After locating the line that holds "unfold Qeq, inject_Z", transcribe it and each following line to the end of the records, changing nothing and adding nothing.

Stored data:
————————
Lemma elem_of_keys3 (Nb Nd b0 b1 d : nat) :
  (b0, b1, d) ∈ Symmetrize.keys3 Nb Nd <-> b0 < Nb /\ b1 < Nb /\ d < Nd.
Proof.
  unfold Symmetrize.keys3. rewrite list_elem_of_bind. split.
  - intros (d' & Hd' & Hin). apply list_elem_of_bind in Hd' as (b1' & Hb1' & Hin1).
    apply list_elem_of_bind in Hb1' as (b0' & Hb0' & Hin0).
    apply list_elem_of_singleton in Hb0'. injection Hb0' as -> -> ->.
    apply elem_of_seq in Hin, Hin1, Hin0. lia.
  - intros (H0 & H1 & Hd). exists d. split; [|apply elem_of_seq; lia].
    apply list_elem_of_bind. exists b1. split; [|apply elem_of_seq; lia].
    apply list_elem_of_bind. exists b0. split; [|apply elem_of_seq; lia].
    apply list_elem_of_singleton. reflexivity.
Qed.

(** ** The scalar instances satisfy the laws *)

Section ScalarInstances.
Import Symmetrize.

Lemma of_nat_S (n : nat) : of_nat (S n) = (of_nat n + 1)%Qc.
Proof.
  unfold of_nat. apply Qc_is_canon. rewrite Nat2Z.inj_succ. unfold Z.succ.
  rewrite inject_Z_plus. simpl. rewrite !Qred_correct. reflexivity.
Qed.

Lemma of_nat_neq_0 (n : nat) : 0 < n -> of_nat n <> 0%Qc.
Proof.
  intros Hn Heq. unfold of_nat in Heq. apply Q2Qc_eq_iff in Heq.
  unfold Qeq, inject_Z in Heq. cbn [Qnum Qden] in Heq. lia.
Qed.

Lemma of_nat_0 : of_nat 0 = 0%Qc.
Proof. apply Qc_is_canon. reflexivity. Qed.

Lemma iter_plus_double (x : Qc) (n : nat) :
  Nat.iter n (fun acc => (acc + x)%Qc) 0%Qc = (of_nat n * x)%Qc.
Proof.
  induction n as [|n IH].
  - rewrite of_nat_0. change (0%Qc = (0 * x)%Qc). ring.
  - rewrite Nat.iter_succ, IH, of_nat_S. ring.
Qed.

#[export] Instance double_laws : ScalarLaws Qc.
Proof.
  split; cbn [splus sminus sneg shalf sconj sdiv s0 double_scalar]; intros.
  - ring.
  - ring.
  - unfold two. field. discriminate.
  - unfold two. field. discriminate.
  - ring.
  - reflexivity.
  - rewrite iter_plus_double. field. now apply of_nat_neq_0.
Qed.

Lemma complex_eq (x y : complex) : re x = re y -> im x = im y -> x = y.
Proof. destruct x, y. simpl. now intros -> ->. Qed.

Lemma iter_plus_complex (x : complex) (n : nat) :
  Nat.iter n (fun acc => splus acc x) s0
  = mkComplex (of_nat n * re x)%Qc (of_nat n * im x)%Qc.
Proof.
  induction n as [|n IH].
  - rewrite of_nat_0. change (Nat.iter 0 (fun acc => splus acc x) s0) with (mkComplex 0 0).
    apply complex_eq; simpl; ring.
  - rewrite Nat.iter_succ, IH, of_nat_S. apply complex_eq; simpl; ring.
Qed.

#[export] Instance complex_laws : ScalarLaws complex.
Proof.
  split; intros.
  - apply complex_eq; simpl; ring.
  - apply complex_eq; simpl; ring.
  - apply complex_eq; simpl; unfold two; field; discriminate.
  - apply complex_eq; simpl; unfold two; field; discriminate.
  - apply complex_eq; simpl; ring.
  - apply complex_eq; simpl; ring.
  - rewrite iter_plus_complex. apply complex_eq; simpl; field; now apply of_nat_neq_0.
Qed.

End ScalarInstances.

(** ** Imaginary time and Matsubara frequency *)

Section OneDomainFacts.
Import Symmetrize.
Context {K : Type} `{ScalarLaws K}.
Variable mag : K -> Qc.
————————
Result for this exercise —
  unfold Qeq, inject_Z in Heq. cbn [Qnum Qden] in Heq. lia.
Qed.

Lemma of_nat_0 : of_nat 0 = 0%Qc.
Proof. apply Qc_is_canon. reflexivity. Qed.

Lemma iter_plus_double (x : Qc) (n : nat) :
  Nat.iter n (fun acc => (acc + x)%Qc) 0%Qc = (of_nat n * x)%Qc.
Proof.
  induction n as [|n IH].
  - rewrite of_nat_0. change (0%Qc = (0 * x)%Qc). ring.
  - rewrite Nat.iter_succ, IH, of_nat_S. ring.
Qed.

#[export] Instance double_laws : ScalarLaws Qc.
Proof.
  split; cbn [splus sminus sneg shalf sconj sdiv s0 double_scalar]; intros.
  - ring.
  - ring.
  - unfold two. field. discriminate.
  - unfold two. field. discriminate.
  - ring.
  - reflexivity.
  - rewrite iter_plus_double. field. now apply of_nat_neq_0.
Qed.

Lemma complex_eq (x y : complex) : re x = re y -> im x = im y -> x = y.
Proof. destruct x, y. simpl. now intros -> ->. Qed.

Lemma iter_plus_complex (x : complex) (n : nat) :
  Nat.iter n (fun acc => splus acc x) s0
  = mkComplex (of_nat n * re x)%Qc (of_nat n * im x)%Qc.
Proof.
  induction n as [|n IH].
  - rewrite of_nat_0. change (Nat.iter 0 (fun acc => splus acc x) s0) with (mkComplex 0 0).
    apply complex_eq; simpl; ring.
  - rewrite Nat.iter_succ, IH, of_nat_S. apply complex_eq; simpl; ring.
Qed.

#[export] Instance complex_laws : ScalarLaws complex.
Proof.
  split; intros.
  - apply complex_eq; simpl; ring.
  - apply complex_eq; simpl; ring.
  - apply complex_eq; simpl; unfold two; field; discriminate.
  - apply complex_eq; simpl; unfold two; field; discriminate.
  - apply complex_eq; simpl; ring.
  - apply complex_eq; simpl; ring.
  - rewrite iter_plus_complex. apply complex_eq; simpl; field; now apply of_nat_neq_0.
Qed.

End ScalarInstances.

(** ** Imaginary time and Matsubara frequency *)

Section OneDomainFacts.
Import Symmetrize.
Context {K : Type} `{ScalarLaws K}.
Variable mag : K -> Qc.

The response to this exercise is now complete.